**AIM OF THE EXERCISE**
Copy out, word for word, the lines from the start of the data below through the line containing "unfold normal_det, ssqdm.", and no others.

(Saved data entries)
##########

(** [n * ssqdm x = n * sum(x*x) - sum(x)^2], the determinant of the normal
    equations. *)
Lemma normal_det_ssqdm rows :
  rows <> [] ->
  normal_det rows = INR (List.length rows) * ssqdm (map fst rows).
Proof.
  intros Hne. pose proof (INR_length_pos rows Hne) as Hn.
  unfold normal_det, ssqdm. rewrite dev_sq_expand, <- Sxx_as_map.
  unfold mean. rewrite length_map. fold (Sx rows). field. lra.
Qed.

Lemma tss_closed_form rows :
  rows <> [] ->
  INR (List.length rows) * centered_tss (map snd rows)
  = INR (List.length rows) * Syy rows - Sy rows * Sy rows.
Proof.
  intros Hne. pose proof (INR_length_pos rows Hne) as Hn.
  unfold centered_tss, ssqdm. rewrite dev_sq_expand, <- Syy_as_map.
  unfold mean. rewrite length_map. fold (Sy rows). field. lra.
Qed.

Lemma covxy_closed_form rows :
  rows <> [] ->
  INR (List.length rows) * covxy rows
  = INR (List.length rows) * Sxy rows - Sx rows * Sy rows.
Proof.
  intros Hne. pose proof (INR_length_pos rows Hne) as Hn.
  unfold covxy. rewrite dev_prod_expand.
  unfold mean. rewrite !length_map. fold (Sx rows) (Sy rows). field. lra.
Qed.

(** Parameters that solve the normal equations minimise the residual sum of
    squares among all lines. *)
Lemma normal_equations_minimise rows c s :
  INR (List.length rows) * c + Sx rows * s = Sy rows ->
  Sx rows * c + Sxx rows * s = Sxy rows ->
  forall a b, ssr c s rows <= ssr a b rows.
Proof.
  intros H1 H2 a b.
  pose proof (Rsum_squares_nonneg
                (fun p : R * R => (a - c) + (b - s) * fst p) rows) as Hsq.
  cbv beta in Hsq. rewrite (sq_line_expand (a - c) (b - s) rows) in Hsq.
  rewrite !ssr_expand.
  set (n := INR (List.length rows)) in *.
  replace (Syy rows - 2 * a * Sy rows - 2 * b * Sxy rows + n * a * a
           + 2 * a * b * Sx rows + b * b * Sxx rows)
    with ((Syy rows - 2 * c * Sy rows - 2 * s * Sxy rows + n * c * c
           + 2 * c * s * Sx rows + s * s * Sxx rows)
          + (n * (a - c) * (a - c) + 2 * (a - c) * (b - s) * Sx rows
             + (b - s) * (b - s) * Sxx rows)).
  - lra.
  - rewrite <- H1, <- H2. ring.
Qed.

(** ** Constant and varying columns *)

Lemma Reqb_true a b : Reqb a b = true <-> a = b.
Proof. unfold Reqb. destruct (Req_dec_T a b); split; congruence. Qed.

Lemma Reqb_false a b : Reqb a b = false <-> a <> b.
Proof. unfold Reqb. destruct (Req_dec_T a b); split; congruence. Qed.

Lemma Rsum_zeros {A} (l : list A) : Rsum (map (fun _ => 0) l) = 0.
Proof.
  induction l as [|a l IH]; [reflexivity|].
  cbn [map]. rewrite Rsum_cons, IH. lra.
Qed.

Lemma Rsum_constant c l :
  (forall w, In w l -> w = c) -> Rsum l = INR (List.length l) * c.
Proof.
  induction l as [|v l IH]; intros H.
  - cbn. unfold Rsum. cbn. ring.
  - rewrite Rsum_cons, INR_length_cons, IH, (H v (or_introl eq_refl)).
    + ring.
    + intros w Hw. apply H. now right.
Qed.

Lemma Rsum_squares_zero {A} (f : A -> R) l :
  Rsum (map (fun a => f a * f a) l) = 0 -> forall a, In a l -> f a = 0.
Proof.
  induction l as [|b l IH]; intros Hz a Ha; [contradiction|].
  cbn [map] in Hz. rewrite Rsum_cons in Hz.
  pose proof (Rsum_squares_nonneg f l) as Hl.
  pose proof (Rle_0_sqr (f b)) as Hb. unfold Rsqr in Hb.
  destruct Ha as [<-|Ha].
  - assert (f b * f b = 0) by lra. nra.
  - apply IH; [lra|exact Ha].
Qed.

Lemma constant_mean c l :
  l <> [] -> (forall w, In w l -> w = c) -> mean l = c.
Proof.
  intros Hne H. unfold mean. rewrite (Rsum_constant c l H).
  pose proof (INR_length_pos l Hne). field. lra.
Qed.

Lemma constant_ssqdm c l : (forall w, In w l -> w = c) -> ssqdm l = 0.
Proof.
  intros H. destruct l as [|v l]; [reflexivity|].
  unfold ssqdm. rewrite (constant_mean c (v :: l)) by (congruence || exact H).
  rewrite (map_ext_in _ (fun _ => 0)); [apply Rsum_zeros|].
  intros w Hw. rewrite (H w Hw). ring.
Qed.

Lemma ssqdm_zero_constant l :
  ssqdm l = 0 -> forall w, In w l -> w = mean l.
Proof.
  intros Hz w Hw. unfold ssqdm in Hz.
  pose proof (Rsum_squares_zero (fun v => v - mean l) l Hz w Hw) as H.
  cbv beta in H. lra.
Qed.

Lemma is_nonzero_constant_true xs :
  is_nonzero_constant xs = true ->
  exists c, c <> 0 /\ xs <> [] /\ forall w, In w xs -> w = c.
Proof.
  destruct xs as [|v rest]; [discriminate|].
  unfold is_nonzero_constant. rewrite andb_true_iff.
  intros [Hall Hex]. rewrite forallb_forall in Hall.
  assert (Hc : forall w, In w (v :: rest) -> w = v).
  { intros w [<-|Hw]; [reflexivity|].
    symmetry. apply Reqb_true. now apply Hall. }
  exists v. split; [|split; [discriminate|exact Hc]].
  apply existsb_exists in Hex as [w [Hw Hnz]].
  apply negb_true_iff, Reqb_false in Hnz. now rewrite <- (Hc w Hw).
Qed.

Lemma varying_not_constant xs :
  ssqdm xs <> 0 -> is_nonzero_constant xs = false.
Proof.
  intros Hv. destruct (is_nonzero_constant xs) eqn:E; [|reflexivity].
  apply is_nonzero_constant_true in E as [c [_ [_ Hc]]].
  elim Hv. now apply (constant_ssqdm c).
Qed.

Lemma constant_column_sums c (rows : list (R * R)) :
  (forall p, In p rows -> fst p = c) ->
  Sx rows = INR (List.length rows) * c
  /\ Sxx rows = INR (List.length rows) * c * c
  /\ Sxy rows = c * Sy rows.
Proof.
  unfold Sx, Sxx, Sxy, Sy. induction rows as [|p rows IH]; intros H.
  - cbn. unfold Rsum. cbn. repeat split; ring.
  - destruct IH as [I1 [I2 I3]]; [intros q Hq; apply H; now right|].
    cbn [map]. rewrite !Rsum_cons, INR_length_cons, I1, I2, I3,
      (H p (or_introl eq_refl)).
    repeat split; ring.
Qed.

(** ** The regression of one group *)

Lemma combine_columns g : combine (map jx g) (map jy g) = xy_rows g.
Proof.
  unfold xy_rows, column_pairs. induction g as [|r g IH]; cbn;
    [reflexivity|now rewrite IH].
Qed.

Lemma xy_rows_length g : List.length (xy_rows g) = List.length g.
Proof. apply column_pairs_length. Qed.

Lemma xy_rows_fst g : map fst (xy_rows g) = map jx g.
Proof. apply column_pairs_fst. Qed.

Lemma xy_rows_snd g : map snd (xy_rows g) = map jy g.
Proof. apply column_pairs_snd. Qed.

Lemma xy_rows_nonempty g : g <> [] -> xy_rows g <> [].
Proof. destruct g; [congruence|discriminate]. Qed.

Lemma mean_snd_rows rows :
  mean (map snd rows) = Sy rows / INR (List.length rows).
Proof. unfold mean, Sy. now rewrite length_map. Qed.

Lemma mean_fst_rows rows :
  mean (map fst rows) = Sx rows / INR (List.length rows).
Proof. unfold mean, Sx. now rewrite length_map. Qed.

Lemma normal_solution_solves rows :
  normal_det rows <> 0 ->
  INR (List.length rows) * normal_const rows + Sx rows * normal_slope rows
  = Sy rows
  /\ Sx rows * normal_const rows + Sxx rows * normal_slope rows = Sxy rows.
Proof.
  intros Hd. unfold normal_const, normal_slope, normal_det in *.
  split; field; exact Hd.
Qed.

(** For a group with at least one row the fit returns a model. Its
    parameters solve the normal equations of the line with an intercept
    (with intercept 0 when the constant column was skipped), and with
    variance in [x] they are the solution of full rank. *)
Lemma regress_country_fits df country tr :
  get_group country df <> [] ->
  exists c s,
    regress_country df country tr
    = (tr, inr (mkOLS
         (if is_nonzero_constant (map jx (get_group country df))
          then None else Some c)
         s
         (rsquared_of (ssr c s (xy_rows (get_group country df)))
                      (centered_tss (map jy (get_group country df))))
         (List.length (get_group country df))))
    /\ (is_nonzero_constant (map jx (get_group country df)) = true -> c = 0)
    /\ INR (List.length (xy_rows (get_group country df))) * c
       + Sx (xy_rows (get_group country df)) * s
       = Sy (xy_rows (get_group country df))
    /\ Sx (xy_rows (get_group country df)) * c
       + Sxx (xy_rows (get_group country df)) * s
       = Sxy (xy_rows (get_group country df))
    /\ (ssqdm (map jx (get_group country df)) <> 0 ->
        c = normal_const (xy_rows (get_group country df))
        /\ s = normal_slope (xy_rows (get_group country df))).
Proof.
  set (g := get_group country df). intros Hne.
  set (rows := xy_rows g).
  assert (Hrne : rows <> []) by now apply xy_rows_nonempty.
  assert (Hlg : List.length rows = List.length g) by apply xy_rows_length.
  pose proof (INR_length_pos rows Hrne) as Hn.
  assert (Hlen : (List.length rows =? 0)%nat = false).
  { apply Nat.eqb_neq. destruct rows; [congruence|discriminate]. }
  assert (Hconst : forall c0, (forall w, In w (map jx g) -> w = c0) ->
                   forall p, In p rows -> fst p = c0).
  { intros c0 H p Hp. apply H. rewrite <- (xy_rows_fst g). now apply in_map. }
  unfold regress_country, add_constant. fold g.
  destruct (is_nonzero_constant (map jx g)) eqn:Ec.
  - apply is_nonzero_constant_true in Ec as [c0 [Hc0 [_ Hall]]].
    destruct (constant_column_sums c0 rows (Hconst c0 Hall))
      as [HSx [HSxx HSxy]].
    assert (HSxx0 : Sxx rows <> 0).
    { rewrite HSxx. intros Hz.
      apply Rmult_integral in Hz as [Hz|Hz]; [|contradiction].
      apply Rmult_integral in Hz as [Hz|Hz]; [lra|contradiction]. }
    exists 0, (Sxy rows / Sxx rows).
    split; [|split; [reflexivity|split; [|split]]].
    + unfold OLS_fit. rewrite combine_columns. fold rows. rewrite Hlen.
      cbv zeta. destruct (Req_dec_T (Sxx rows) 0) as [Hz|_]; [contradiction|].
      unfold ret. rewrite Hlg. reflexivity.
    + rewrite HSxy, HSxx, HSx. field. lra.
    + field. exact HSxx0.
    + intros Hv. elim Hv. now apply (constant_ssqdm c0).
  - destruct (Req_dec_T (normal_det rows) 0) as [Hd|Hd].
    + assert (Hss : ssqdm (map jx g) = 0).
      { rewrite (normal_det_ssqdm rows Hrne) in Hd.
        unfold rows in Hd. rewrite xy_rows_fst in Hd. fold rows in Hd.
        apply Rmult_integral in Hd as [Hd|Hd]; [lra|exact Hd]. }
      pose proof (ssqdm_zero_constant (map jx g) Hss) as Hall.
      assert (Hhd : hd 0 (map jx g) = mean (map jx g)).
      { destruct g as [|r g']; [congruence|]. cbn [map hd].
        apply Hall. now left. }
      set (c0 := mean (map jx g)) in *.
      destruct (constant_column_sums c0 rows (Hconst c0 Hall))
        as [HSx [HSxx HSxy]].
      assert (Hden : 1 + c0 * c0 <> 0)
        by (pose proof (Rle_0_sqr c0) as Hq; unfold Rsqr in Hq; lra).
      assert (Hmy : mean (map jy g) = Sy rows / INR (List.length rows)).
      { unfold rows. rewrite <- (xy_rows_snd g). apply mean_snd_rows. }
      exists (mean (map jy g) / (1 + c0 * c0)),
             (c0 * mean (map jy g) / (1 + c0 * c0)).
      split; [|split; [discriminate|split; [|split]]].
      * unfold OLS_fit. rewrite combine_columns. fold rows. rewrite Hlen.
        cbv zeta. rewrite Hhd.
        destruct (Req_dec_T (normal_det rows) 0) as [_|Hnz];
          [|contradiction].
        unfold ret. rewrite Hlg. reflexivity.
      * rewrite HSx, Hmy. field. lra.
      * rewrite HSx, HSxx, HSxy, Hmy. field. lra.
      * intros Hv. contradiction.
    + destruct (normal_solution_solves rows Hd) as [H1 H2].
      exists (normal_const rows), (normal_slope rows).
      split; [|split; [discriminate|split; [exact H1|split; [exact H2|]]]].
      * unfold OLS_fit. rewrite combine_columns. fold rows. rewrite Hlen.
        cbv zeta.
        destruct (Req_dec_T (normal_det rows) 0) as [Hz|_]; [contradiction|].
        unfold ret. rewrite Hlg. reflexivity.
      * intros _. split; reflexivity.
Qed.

##########

**RESULT OF THIS TASK**
(** [n * ssqdm x = n * sum(x*x) - sum(x)^2], the determinant of the normal
    equations. *)
Lemma normal_det_ssqdm rows :
  rows <> [] ->
  normal_det rows = INR (List.length rows) * ssqdm (map fst rows).
Proof.
  intros Hne. pose proof (INR_length_pos rows Hne) as Hn.
  unfold normal_det, ssqdm. rewrite dev_sq_expand, <- Sxx_as_map.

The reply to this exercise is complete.